More details leak of Apple's rumored cut-price iPhone

As rumors continue to surface that Apple is planning a low-cost iPhone to build its customer base in China and Brazil, one site, iLounge is claiming to have seen a prototype of the handset.

According to iLounge's sources, the phone will have the same 4-inch Retina display of the current flagship iPhone 5 but won't be finished in a streamlined anodized aluminium shell. Instead it will take design cues from the latest generation of iPod Touch devices and even the iPod classic.

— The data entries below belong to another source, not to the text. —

(** [round(x, 2)] moves a value by at most half a cent. *)
Lemma round2_error (x : Q) : - (1 # 200) <= round2 x - x <= 1 # 200.
Proof.
  unfold round2.
  pose proof (round_half_even_error (x * 100)) as H.
  set (k := inject_Z (round_half_even (x * 100))) in *. clearbody k.
  assert (E : k / 100 == k * (1 # 100)) by (field).
  rewrite E. lra.
Qed.

(** An integer amount is left as it is. *)
Lemma round2_inject_Z (z : Z) : round2 (inject_Z z) == inject_Z z.
Proof.
  unfold round2.
  assert (E : inject_Z z * 100 == inject_Z (z * 100)).
  { rewrite inject_Z_mult. reflexivity. }
  rewrite (round_half_even_eq _ _ E), round_half_even_inject_Z.
  rewrite inject_Z_mult. field.
Qed.

Lemma round_half_even_nonneg (x : Q) : 0 <= x -> (0 <= round_half_even x)%Z.
Proof.
  intro H.
  assert (Hf : (0 <= Qfloor x)%Z).
  { change 0%Z with (Qfloor 0). apply Qfloor_resp_le. exact H. }
  unfold round_half_even. cbv zeta.
  destruct (Qcompare (x - inject_Z (Qfloor x)) (1 # 2));
    [destruct (Z.even (Qfloor x))| |]; lia.
Qed.

Lemma round2_nonneg (x : Q) : 0 <= x -> 0 <= round2 x.
Proof.
  intro H. unfold round2.
  assert (Hk : (0 <= round_half_even (x * 100))%Z).
  { apply round_half_even_nonneg. nra. }
  rewrite Zle_Qle in Hk.
  set (k := inject_Z (round_half_even (x * 100))) in *. clearbody k.
  assert (E : k / 100 == k * (1 # 100)) by (field).
  rewrite E. change (inject_Z 0) with 0 in Hk. lra.
Qed.

(** A stored amount is a whole number of cents. *)
Lemma round2_cents (x : Q) : round2 x * 100 == inject_Z (round_half_even (x * 100)).
Proof. unfold round2. field. Qed.

(** Rounding a sum against summing rounded parts: two and three parts. *)
Lemma round2_sum2 (a b : Q) :
  Qabs (round2 (a + b) - (round2 a + round2 b)) <= 1 # 100.
Proof.
  pose proof (round2_error a) as Ha.
  pose proof (round2_error b) as Hb.
  pose proof (round2_error (a + b)) as Hs.
  pose proof (round2_cents a) as Ca.
  pose proof (round2_cents b) as Cb.
  pose proof (round2_cents (a + b)) as Cs.
  set (ka := round_half_even (a * 100)) in *.
  set (kb := round_half_even (b * 100)) in *.
  set (ks := round_half_even ((a + b) * 100)) in *.
  clearbody ka kb ks.
  assert (Hd : (-1 <= ks - (ka + kb) <= 1)%Z).
  { assert (Hq : - (3 # 2) <= inject_Z (ks - (ka + kb)) <= 3 # 2).
    { unfold Zminus. rewrite !inject_Z_plus, inject_Z_opp, inject_Z_plus.
      rewrite <- Ca, <- Cb, <- Cs. lra. }
    destruct Hq as [Hq1 Hq2].
    assert (H1 : inject_Z (-2) < inject_Z (ks - (ka + kb))).
    { change (inject_Z (-2)) with (-2 # 1). lra. }
    assert (H2 : inject_Z (ks - (ka + kb)) < inject_Z 2).
    { change (inject_Z 2) with (2 # 1). lra. }
    rewrite <- Zlt_Qlt in H1, H2. lia. }
  destruct Hd as [Hd1 Hd2].
  rewrite Zle_Qle in Hd1, Hd2.
  unfold Zminus in Hd1, Hd2.
  rewrite !inject_Z_plus, inject_Z_opp, inject_Z_plus in Hd1, Hd2.
  rewrite <- Ca, <- Cb, <- Cs in Hd1, Hd2.
  change (inject_Z (-1)) with (-1 # 1) in Hd1.
  change (inject_Z 1) with (1 # 1) in Hd2.
  apply Qabs_Qle_condition. lra.
Qed.

Lemma round2_sum3 (a b c : Q) :
  Qabs (round2 (a + b + c) - (round2 a + round2 b + round2 c)) <= 2 # 100.
Proof.
  pose proof (round2_error a).
  pose proof (round2_error b).
  pose proof (round2_error c).
  pose proof (round2_error (a + b + c)).
  apply Qabs_Qle_condition. lra.
Qed.

(** ** The static tables *)

Lemma dict_get_Forall {V : Type} (P : V -> Prop) (d : list (string * V))
    (k : string) (v : V) :
  Forall (fun kv => P (snd kv)) d -> dict_get d k = Some v -> P v.
Proof.
  induction 1 as [|[k' v'] d' Hhd Htl IH]; simpl; [discriminate|].
  destruct (String.eqb k' k); [|exact IH].
  intro E. injection E as <-. exact Hhd.
Qed.

Lemma estimates_for_pos (city : string) :
  (0 < accommodation (estimates_for city))%Z /\ (0 < food (estimates_for city))%Z.
Proof.
  unfold estimates_for.
  destruct (dict_get base_estimates (city_key city)) as [e|] eqn:E.
  - apply (dict_get_Forall
             (fun e => (0 < accommodation e)%Z /\ (0 < food e)%Z) _ _ _) in E;
      [exact E|].
    unfold base_estimates. repeat constructor.
  - simpl. lia.
Qed.

Lemma transport_rate_pos (city : string) : (0 < transport_rate city)%Z.
Proof.
  unfold transport_rate.
  destruct (dict_get transport_estimates (city_key city)) as [c|] eqn:E.
  - apply (dict_get_Forall (fun c => (0 < c)%Z) _ _ _) in E; [exact E|].
    unfold transport_estimates. repeat constructor.
  - lia.
Qed.

Lemma get_transport_costs_api_rate (city : string) :
  exists t, get_transport_costs_api city = Some t
            /\ daily_transport_cost t = transport_rate city.
Proof.
  unfold get_transport_costs_api, transport_rate.
  destruct (dict_get transport_estimates (city_key city));
    eexists; split; reflexivity.
Qed.

(** ** The budget adjustment of the static fallback *)

Section Adjustment.
Variables a f b : Q.
Hypothesis baseline_pos : 0 < a + f.

Let t := a + f.

Lemma ratio_defined : py_div b t = Some (b / t).
Proof. apply py_div_nonzero. unfold t. lra. Qed.

Lemma ratio_above : t * (15 # 10) < b -> 15 # 10 < b / t.
Proof.
  intro H. apply Qlt_shift_div_l; [exact baseline_pos|].
  unfold t in *. lra.
Qed.

Lemma ratio_below : b < t * (7 # 10) -> b / t < 7 # 10.
Proof.
  intro H. apply Qlt_shift_div_r; [exact baseline_pos|].
  unfold t in *. lra.
Qed.

Lemma adjust_up :
  t * (15 # 10) < b ->
  adjust_to_budget a f b
  = Some (a * py_min (b / t) 2, f * py_min (b / t) 2)
  /\ 15 # 10 < py_min (b / t) 2 <= 2.
Proof.
  intro H. split.
  - unfold adjust_to_budget. cbv zeta. fold t.
    apply Qltb_true in H. rewrite H, ratio_defined. reflexivity.
  - pose proof (ratio_above H) as Hr.
    pose proof (py_min_bounds (b / t) 2) as [_ Hle].
    split; [|exact Hle].
    destruct (py_min_cases (b / t) 2) as [E|E]; rewrite E; lra.
Qed.

Lemma adjust_down :
  b < t * (7 # 10) ->
  adjust_to_budget a f b
  = Some (a * py_max (b / t) (1 # 2), f * py_max (b / t) (1 # 2))
  /\ 1 # 2 <= py_max (b / t) (1 # 2) < 7 # 10.
Proof.
  intro H.
  assert (Hnot : Qltb (t * (15 # 10)) b = false).
  { apply Qltb_false. unfold t in *. lra. }
  split.
  - unfold adjust_to_budget. cbv zeta. fold t.
    apply Qltb_true in H. rewrite Hnot, H, ratio_defined. reflexivity.
  - pose proof (ratio_below H) as Hr.
    pose proof (py_max_bounds (b / t) (1 # 2)) as [_ Hge].
    split; [exact Hge|].
    destruct (py_max_cases (b / t) (1 # 2)) as [E|E]; rewrite E; lra.
Qed.

Lemma adjust_none :
  t * (7 # 10) <= b <= t * (15 # 10) -> adjust_to_budget a f b = Some (a, f).
Proof.
  intros [Hlo Hhi].
  unfold adjust_to_budget. cbv zeta. fold t.
  apply Qltb_false in Hlo, Hhi. rewrite Hhi, Hlo. reflexivity.
Qed.

End Adjustment.



Lemma estimate_unrounded_adjust (city : string) (trip_budget : Q)
    (num_days num_people : Z) :
  num_days <> 0%Z ->
  estimate_unrounded city trip_budget num_days num_people
  = adjust_to_budget
      (inject_Z (accommodation (estimates_for city) * num_people))
      (inject_Z (food (estimates_for city) * num_people))
      (trip_budget / inject_Z num_days).
Proof.
  intro Hd. unfold estimate_unrounded. cbv zeta.
  rewrite py_div_nonzero; [reflexivity|].
  intro E. apply Hd.
  unfold Qeq in E. simpl in E. lia.
Qed.

(** C5 (as the code computes it). City "Paris", total budget 1000, 5 days,
    2 travellers: the baseline is 140 x 2 = 280 and 45 x 2 = 90, total 370;
    the implied daily budget is 200, below 0.7 x 370 = 259; the scale factor
    is max(200/370, 0.5) = 200/370 = 20/37 (about 0.54, not 0.5); the result
    is accommodation 151.35, food 48.65, total 200.0. *)
Theorem C5_paris_scenario :
  let e := estimates_for "Paris" in
  let acc := inject_Z (accommodation e * 2) in
  let fd := inject_Z (food e * 2) in
  let r := estimate_daily_costs "Paris" 1000 5 2 in
  accommodation e = 140%Z /\ food e = 45%Z
  /\ acc == 280 /\ fd == 90 /\ acc + fd == 370
  /\ 1000 / inject_Z 5 == 200
  /\ (370 * (7 # 10) == 259 /\ 200 < 259)
  /\ py_max (200 / 370) (1 # 2) == 20 # 37
  /\ estimate_unrounded "Paris" 1000 5 2
     = Some (acc * py_max (1000 / inject_Z 5 / (acc + fd)) (1 # 2),
             fd * py_max (1000 / inject_Z 5 / (acc + fd)) (1 # 2))
  /\ daily_accommodation r == 15135 # 100
  /\ daily_food r == 4865 # 100
  /\ total_daily r == 200
  /\ city_known r = true.
Proof.
  cbv zeta. repeat split; reflexivity.
Qed.

(** C5 as stated fails: the resolver does not return 140 / 45 / 185. *)
Lemma C5_counterexample :
  let r := estimate_daily_costs "Paris" 1000 5 2 in
  ~ (daily_accommodation r == 140 /\ daily_food r == 45 /\ total_daily r == 185)
  /\ ~ daily_accommodation r == 140
  /\ ~ daily_food r == 45
  /\ ~ total_daily r == 185
  /\ ~ py_max (200 / 370) (1 # 2) == 1 # 2.
Proof.
  cbv zeta. repeat split; try (intros [H _]; revert H); vm_compute; discriminate.
Qed.

(** ** Per-category precedence in the aggregation *)

Section Precedence.
Variable results : source_results.
Variable num_people : Z.

Lemma accommodation_cost_hotel (h : hotel_prices_t) :
  hotel_prices results = Some h ->
  accommodation_cost results num_people = Some (average_price h).
Proof. intro E. unfold accommodation_cost. rewrite E. reflexivity. Qed.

The handest is reported to be at least 1mm thicker than the iPhone 5 and will follow the shape of the iPod classic around its edges and on its rear. However, unlike the iPod classic, the rear cover will not be made of stainless steel or polished aluminium and will instead use high-quality plastic.

As iLounge reporter Jeremy Horwitz writes: "The budget iPhone will look a lot like an iPhone 5 from the front, an iPod classic from the side, and an iPod touch 5G on the bottom -- only made from plastic rather than glass or metal."

Despite posting the biggest profits in history for a non-oil-pumping company over the last four financial quarters, Apple's share price has fallen by over 30 percent in the last 12 months as investors and analysts alike panic. They're concerned that Apple is running out of potential customers for its premium products and that if it is continue to perform, it needs to address the lower end of the markets in which it operates. However, it isn't in Apple's DNA to produce cut-price products. It is in its nature to develop consumer and professional lines of the same product, for example the MacBook and the MacBook Pro ranges of notebook. But making the same distinction in terms of quality and features for smartphone users could prove much more challenging.

At the company's town hall meeting on January 24, the day after it published its quarterly earnings, Apple's CEO Tim Cook told the company's employees that making new products that people love, and not share price, was Apple's top priority, according to 9to5Mac's Mark Gurman.